Alpaca is a domestic variety of the camelid family. It was domesticated 7000 years ago by Andean shepherds. The ancestors of the alpaca are the vicuña and the guanaco.

The alpaca weighs between 55 and 50 kilo-grams and its height is about 0.95 meters, a little bit bigger than vicuñas.
It's a typical animal of the altiplano which is really appreciated for his fiber.
The diameter of the fiber is between 12 and 32 microns and the most appreciated fibers come from the first cut of the alpaca, called “baby alpaca”. 

The great value of its fiber began to be appreciated in the Andean textiles, around 1200 A.C. In the Andean economy the alpaca was the treasure of the ancient Inca civilization, located in the mountains and Andean Plateaus. This type of fiber was reserved for the Inca kings and the religious ceremonies (“the fiber of the Gods”).

During 3000 years, the Andean zone of Bolivia and Peru was one of the world zones where the best textiles were fabricated. This tradition of textiles was based in one thing; the availability of deluxe natural fibers, such as vicuña and alpaca. Even today the marvelous samples of textile art are produced by pre-columbian Andean weavers.

In the XVII century the Spaniard conquerors killed the majority of the Inca population, and also a great number of alpacas. The survivors were forced to look for shelter in the plains of the high mountains of the Plateau. The altitude and the rough nature guaranteed the survival of the most resistant alpacas; this gave its descendants a great race and strong genes, the result was a fast animal, resistant and with a dense and high quality fiber. 

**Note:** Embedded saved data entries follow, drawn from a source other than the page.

(** Reading back a number that was written out gives the number. *)
Lemma py_int_str n : py_int (py_str n) = Some n.
Proof.
  unfold py_str. pose proof (DecimalZ.of_to n) as Hn.
  destruct (Z.to_int n) as [d|d] eqn:Hd.
  - assert (Hnn : d <> Decimal.Nil).
    { destruct n; cbn in Hd; try discriminate Hd; injection Hd as <-;
        [discriminate | apply Unsigned.to_uint_nonnil]. }
    cbn [NilZero.string_of_int]. unfold NilZero.string_of_uint.
    destruct d; try congruence; rewrite py_int_uint by discriminate;
      rewrite horner_of_uint; f_equal; exact Hn.
  - assert (Hnn : d <> Decimal.Nil).
    { destruct n; cbn in Hd; try discriminate Hd; injection Hd as <-.
      apply Unsigned.to_uint_nonnil. }
    cbn [NilZero.string_of_int]. unfold NilZero.string_of_uint.
    assert (Hp : py_int (NilEmpty.string_of_uint d) = Some (horner d 0))
      by (apply py_int_uint; exact Hnn).
    assert (Hs : py_int (String "-" (NilEmpty.string_of_uint d))
                 = Some (- horner d 0)).
    { unfold py_int in *. cbn [list_ascii_of_string].
      pose proof (string_of_uint_chars d) as Hc.
      rewrite strip_no_space in Hp by exact Hc.
      rewrite strip_no_space by (constructor; [reflexivity|exact Hc]).
      cbn [Ascii.eqb Bool.eqb]. cbv iota beta.
      destruct d; try congruence;
        cbn [NilEmpty.string_of_uint list_ascii_of_string] in *;
        cbn [Ascii.eqb Bool.eqb] in Hp; cbv iota beta in Hp;
        cbn [parse_digits] in *;
        match type of Hp with context [digit_val ?c] =>
          let v := eval vm_compute in (digit_val c) in
          change (digit_val c) with v in *
        end; cbv iota beta in *; rewrite Hp; reflexivity. }
    destruct d; try congruence; rewrite Hs; f_equal;
      rewrite horner_of_uint; cbn [Z.of_int] in Hn; unfold Z.of_uint in Hn; lia.
Qed.
End Decimal.

(** * More on the directive pipeline *)

Section MorePipeline.
Import PyStr PyFormat Tk EXTurntable Schema Examples EXTurntableCallbacks.

(** X1: when the entries hold plain texts and the address text is an
    integer literal, the error list is the list of the messages of the
    invalid parameters, in the order of the schema, one entry for each
    invalid parameter. *)
Theorem X1_error_list_exact (s : screen) (n : Z) :
  plain_entries s ->
  py_int (var s i2c_address) = Some n ->
  exists a,
    validate s = OK a /\
    param_errors a = expected_errors s /\
    length (param_errors a) = invalid_count s.
Proof.
  intros _ Hn. destruct (validate_errors s n Hn) as (a & Ha & He).
  exists a. split; [exact Ha|]. split; [exact He|].
  rewrite He. apply length_expected_errors.
Qed.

Today the alpacas graze in numerous herds in the heights plains of the Andes of Peru, of northern Bolivia and north Chile in an altitude of 3.500 to 5.000 meters above sea level, all year long.

The alpacas have a soft character, easy to handle. They do not bite, or hit with the head (contrary to what Captain Haddock might think). They do not have incisors, horns or claws. 
As opposed to the llamas, they are not used as carrying animals. Its wool is appreciated to make blankets, traditional indigenous ponchos and other multiple clothes for local consumption and export.

There are two varieties of alpaca: Huacayo and Suri. The Suri alpaca has silky, long and shiny fiber. The Huacayo alpaca has short, curled, dense and spongy fiber that covers almost all its body leaving the face uncovered with short hair.

The alpaca in its two types, Suri o Huacayo, is the source of a beautiful fiber, of exceptional shine and extraordinary texture, its refinement is between 19 microns (Royal Alpaca), 22 microns (Baby Alpaca), 25,5 microns (Super Fine Alpaca) and the 32 microns (thick fiber). 
 

Each quality is used to create different products such as cloths, scarfs, sweaters, blankets, carpets, etc., mixing also with other natural fibers. 

Alpaca fiber constitutes the only fiber in the world that presents an extensive range of natural colors, which range from white to black, crossing through a rich scale of maroon and gray tones.

The alpaca is sheared once a year, each alpaca gives 5 to 10 pounds, that means 2,2 to 4,5 kilos of soft fiber that become luxury garments for the whole world.